OP-Robotik hilft den Kliniken, anhand dieser Daten umsetzbare Veränderungen voranzutreiben: Indem den Krankenhäusern Experten zur Verfügung gestellt werden, die sie bei der individuell validierten Datenanalyse und Programmoptimierung unterstützen. Diese lokalen Vor-Ort-Beratungen helfen den Klinikteams bei der Identifizierung und Beantwortung von Schlüsselfragen und bei der Umsetzung von Veränderungen. Zum Beispiel: Sind alle Abläufe rund um den Eingriff nahtlos ineinander verzahnt und geübt?
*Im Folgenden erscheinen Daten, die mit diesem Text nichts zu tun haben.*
(* ===== verification/Ruleset.v ===== *)
(** * Rulesets and their evaluation

    lib/ruleset/src/schema.ts and evaluate.ts: matter types, conditions, the
    ruleset schema, [conditionMatches] and [evaluateMatter]. *)

From stdpp Require Import base numbers sorting strings list.
From Stdlib Require Import Lia.
From S2P Require Import Prelude JsString Encoding JsNumber Json JsonParse JsonCanon Schemas.

Local Open Scope Z_scope.

(** ** Data *)

Inductive MatterValue :=
  | VBool (b : bool)
  | VNumber (n : jsnum)
  | VString (s : jsstr)
  | VNull.

#[export] Instance MatterValue_eq : EqDecision MatterValue.
Proof. solve_decision. Defined.

Definition value_json (v : MatterValue) : json :=
  match v with VBool b => JBool b | VNumber n => JNum n | VString s => JStr s | VNull => JNull end.

Inductive MatterField :=
  | BooleanField (name : jsstr) (required : bool)
  | IntegerField (name : jsstr) (required : bool) (minimum maximum : option jsnum)
  | StringField (name : jsstr) (required : bool) (maxLength : Z).

Definition field_name (f : MatterField) : jsstr :=
  match f with BooleanField n _ | IntegerField n _ _ _ | StringField n _ _ => n end.
Definition field_required (f : MatterField) : bool :=
  match f with BooleanField _ r | IntegerField _ r _ _ | StringField _ r _ => r end.

Record MatterType := MkMatterType { code : jsstr; fields : list MatterField }.

Inductive Condition :=
  | CAll (conditions : list Condition)
  | CAny (conditions : list Condition)
  | CNot (condition : Condition)
  | CExists (field : jsstr)
  | CEquals (field : jsstr) (value : MatterValue)
  | CIn (field : jsstr) (values : list MatterValue)
  | CNumberGte (field : jsstr) (value : jsnum)
  | CNumberLte (field : jsstr) (value : jsnum).

Section condition_ind.
Context (P : Condition -> Prop)
  (Hall : forall l, Forall P l -> P (CAll l)) (Hany : forall l, Forall P l -> P (CAny l))
  (Hnot : forall c, P c -> P (CNot c)) (Hex : forall f, P (CExists f))
  (Heq : forall f v, P (CEquals f v)) (Hin : forall f l, P (CIn f l))
  (Hgte : forall f n, P (CNumberGte f n)) (Hlte : forall f n, P (CNumberLte f n)).

Fixpoint condition_ind' (c : Condition) : P c :=
  let go := fix go l : Forall P l :=
    match l with
    | [] => Forall_nil_2 P
    | x :: l' => Forall_cons_2 P x l' (condition_ind' x) (go l')
    end in
  match c with
  | CAll l => Hall l (go l)
  | CAny l => Hany l (go l)
  | CNot c => Hnot c (condition_ind' c)
  | CExists f => Hex f
  | CEquals f v => Heq f v
  | CIn f l => Hin f l
  | CNumberGte f n => Hgte f n
  | CNumberLte f n => Hlte f n
  end.
End condition_ind.

Record Citation := MkCitation {
  sourceDocumentVersionId : jsstr;
  sourceDocumentSha256 : jsstr;
  clause : jsstr;
  locator : jsstr
}.

Record Rule := MkRule {
  rule_id : jsstr;
  rule_matterType : jsstr;
  priority : Z;
  specificity : Z;
  condition : Condition;
  approvalRuleId : jsstr;
  citations : list Citation
}.

Record RulesetVersion := MkRuleset {
  ruleset_id : jsstr;
  boardId : jsstr;
  version : Z;
  canonicalHash : jsstr;
  matterTypes : list MatterType;
  rules : list Rule
}.

(** ** The schemas *)

(** [z.number().int().safe()] *)
Definition safe_number (n : jsnum) : bool := isSafeInteger n.

Definition MatterValueSchema (v : MatterValue) : bool :=
  match v with
  | VBool _ | VNull => true
  | VNumber n => safe_number n
  | VString s => js_length s <=? 4096
  end.

(** [/^[a-z][a-z0-9_]{0,127}$/u] *)
Definition MatterFieldNameSchema (s : jsstr) : bool :=
  match s with
  | c :: s' => is_lower c && class_len (fun d => is_lower d || is_digit d || (d =? 95)) 0 127 s'
  | [] => false
  end.

Definition opt_ok {A} (p : A -> bool) (o : option A) : bool :=
  match o with Some a => p a | None => true end.

Definition MatterFieldSchema (f : MatterField) : bool :=
  MatterFieldNameSchema (field_name f)
  && match f with
     | BooleanField _ _ => true
     | IntegerField _ _ minimum maximum => opt_ok safe_number minimum && opt_ok safe_number maximum
     | StringField _ _ maxLength => in_range 1 262144 maxLength
     end.

(** [(field.minimum ?? -Infinity) > (field.maximum ?? +Infinity)] *)
Definition crossed_bounds (f : MatterField) : bool :=
  match f with
  | IntegerField _ _ minimum maximum =>
      num_lt (default (Infinite false) maximum) (default (Infinite true) minimum)
  | _ => false
  end.

Definition MatterTypeSchema (t : MatterType) : bool :=
  MatterFieldNameSchema (code t)
  && in_range 1 128 (Z.of_nat (length (fields t))) && forallb MatterFieldSchema (fields t)
  && all_distinct (map field_name (fields t))
  && forallb (fun f => negb (crossed_bounds f)) (fields t).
Ist das System ausgelastet oder kann es in weiteren Disziplinen zum Einsatz kommen? Gibt es Möglichkeiten, die Anzahl der verwendeten Instrumente in einem bestimmten Verfahren zu reduzieren/standardisieren?
Erhebungen von Intuitive zeigen, dass ein gutes Instrumentenmanagement zu möglichen Einsparungen von bis zu 4.000 Euro pro Sieb führen kann. Die Ergebnisse können zu einer umfassenden Optimierung der täglichen Praxis im jeweiligen Krankenhaus beitragen. Dazu zählt auch die Frage nach der effizienten Nutzung der Instrumente. Diese sind im Bereich der OP-Robotik ein relevanter Kostenfaktor. Wir haben vor kurzem Instrumente eingeführt, die für eine größere Anzahl von Eingriffen wiederverwendet werden können, was ihre Nutzungsdauer erheblich verlängert. Beispielsweise können schon jetzt viele der gängigsten da Vinci X/Xi-Instrumente häufiger als zuvor eingesetzt werden, nämlich bei 12 bis 18 statt bis zu 10 chirurgischen Eingriffen.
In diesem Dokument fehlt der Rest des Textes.